A two-state solution is ‘not possible’ after the October 7 terror attack, Israel‘s ambassador to Britain has warned.
Tzipi Hotovely appeared on Andrew Marr’s LBC programme when she was asked about the idea of a ‘two-state solution’, in which Israel would co-exist alongside an independent Palestine state.
Mr Marr asked about a two-state solution, saying: ‘You don’t think that after what happened on October 7 a two-state solution is any longer possible?’
Ms Hotovely replied: ‘It’s not possible because as we speak, the leader in the politic of the Palestinian Authority, Mahmoud Abbas refuses to condemn those horrific crimes that Hamas committed, so he doesn’t even try to look like a different leader than the leaders that are in Gaza.’
The October 7 massacres have been described as Israel’s 9/11. Around 1,200 people, mostly civilians, were murdered by Hamas terrorists.
In retaliation, Israel has launched an offensive on Gaza City which has caused thousands of civilian casualties.
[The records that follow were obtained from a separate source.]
(** * The normalized inventory store of the capstone application

    A shallow embedding of [src/capstone/store/slices/inventorySlice.ts]:
    the [Product] record, the slice state, the four async thunks, the case
    reducers of [createSlice] and the derived selectors, followed by the
    properties of the store that the specification states.

    Modelling conventions.
    - A JavaScript [number] is a binary64 double. The numeric fields of a
      product hold integer-valued numbers and are carried as integers [Z]
      (the generator only produces integers); the running sum of the
      statistics is computed as the code computes it, in doubles, rounding
      to nearest with ties to even.
    - [Math.random()] is an input: a rational drawn by the environment.
    - [Date.now()] and [new Date().toISOString()] are inputs as well: the
      clock reading in milliseconds and the ISO rendering of the current
      instant.
    - The built-ins [String.prototype.localeCompare],
      [String.prototype.toLowerCase] and [Date.prototype.toISOString] are
      variables of the development.
    - [createEntityAdapter] belongs to Redux Toolkit, not to the repository;
      its sorted adapter is modelled after the library's documented contract
      ([ids] kept in comparer order, [entities] keyed by [id]). *)

From Stdlib Require Import ZArith QArith Qround String Ascii List.
From Stdlib Require OrderedTypeEx SpecFloat.
From stdpp Require Import gmap strings list pretty sorting.

Local Open Scope Z_scope.
Local Open Scope string_scope.

(** A proof in a section depends on the variables of its statement only. *)
Set Default Proof Using "Type".

(** ** Type definitions *)

(** [Product['status']]: the union of three string literals. *)
Inductive StockStatus := InStock | LowStock | OutOfStock.

#[global] Instance StockStatus_eq_dec : EqDecision StockStatus.
Proof. solve_decision. Defined.

(** The string each literal stands for at run time. *)
Definition statusTag (st : StockStatus) : string :=
  match st with
  | InStock => "in-stock"
  | LowStock => "low-stock"
  | OutOfStock => "out-of-stock"
  end.

Module Product.
(** [interface Product]. *)
Record t := mk {
  id : string;
  name : string;
  sku : string;
  category : string;
  price : Z;
  quantity : Z;
  minStock : Z;
  status : StockStatus;
  lastUpdated : string
}.
End Product.

Module ProductData.
(** [Omit<Product, 'id' | 'lastUpdated' | 'status'>], the argument of
    [addProduct]. *)
Record t := mk {
  name : string;
  sku : string;
  category : string;
  price : Z;
  quantity : Z;
  minStock : Z
}.
End ProductData.

Module Changes.
(** [Partial<Product>]: every field optional. *)
Record t := mk {
  id : option string;
  name : option string;
  sku : option string;
  category : option string;
  price : option Z;
  quantity : option Z;
  minStock : option Z;
  status : option StockStatus;
  lastUpdated : option string
}.

Definition none : t := mk None None None None None None None None None.
End Changes.

(** [type FetchStatus]. *)
Inductive FetchStatus := Idle | Loading | Succeeded | Failed.

#[global] Instance FetchStatus_eq_dec : EqDecision FetchStatus.
Proof. solve_decision. Defined.

Module Filter.
(** [InventoryState['filter']]. *)
Record t := mk {
  category : string;
  status : string;
  searchTerm : string
}.
End Filter.

(** [keyof InventoryState['filter']]. *)
Inductive FilterKey := KCategory | KStatus | KSearchTerm.

(** [keyof Product]. *)
Inductive ProductKey :=
  | FId | FName | FSku | FCategory | FPrice | FQuantity | FMinStock
  | FStatus | FLastUpdated.

Inductive SortOrder := Asc | Desc.

(** The slice state: the adapter's [ids] and [entities] together with the
    fields of [InventoryState]. *)
Record State := mkState {
  ids : list string;
  entities : gmap string Product.t;
  status : FetchStatus;
  error : option string;
  filter : Filter.t;
  sortBy : ProductKey;
  sortOrder : SortOrder
}.

Definition set_adapter (s : State) (l : list string)
    (es : gmap string Product.t) : State :=
  mkState l es (status s) (error s) (filter s) (sortBy s) (sortOrder s).

Definition set_request (s : State) (st : FetchStatus) (e : option string)
    : State :=
  mkState (ids s) (entities s) st e (filter s) (sortBy s) (sortOrder s).

Definition set_filter (s : State) (f : Filter.t) : State :=
  mkState (ids s) (entities s) (status s) (error s) f (sortBy s) (sortOrder s).

Definition set_sort (s : State) (k : ProductKey) (o : SortOrder) : State :=
  mkState (ids s) (entities s) (status s) (error s) (filter s) k o.

(** ** Initial state *)

Definition initialFilter : Filter.t := Filter.mk "all" "all" "".

Definition initialState : State :=
  mkState [] ∅ Idle None initialFilter FName Asc.

(** ** Stock status

    The three places that compute a status (the mock generator, [addProduct]
    and [updateStock]) run the same two tests in the same order. *)
Definition stockStatus (quantity minStock : Z) : StockStatus :=
  if decide (quantity = 0) then OutOfStock
  else if decide (quantity < minStock) then LowStock
  else InStock.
Israeli authorities insist they do not want to occupy Gaza permanently at the end of the war and that its troops are trying to root out Hamas and find 240 hostages taken by the terrorists in a bid to guarantee Israel’s own security.
Ms Hotovely pointed out that Israel ended its occupation of the strip 18 years ago.
She added: ‘In 2005, we left Gaza, so we had no interest in controlling the people of Gaza,’ she said. ‘But the problem that created the seventh of October was the fact that Israel had zero security control on all the ammunition in Gaza.
‘So the prime minister said that in order to demilitarise the Gaza Strip, Israel must have military abilities in the Gaza Strip, like we have in many other places in the region in order to protect our people.
‘And I’m afraid no other country will volunteer to demilitarise the Gaza Strip.’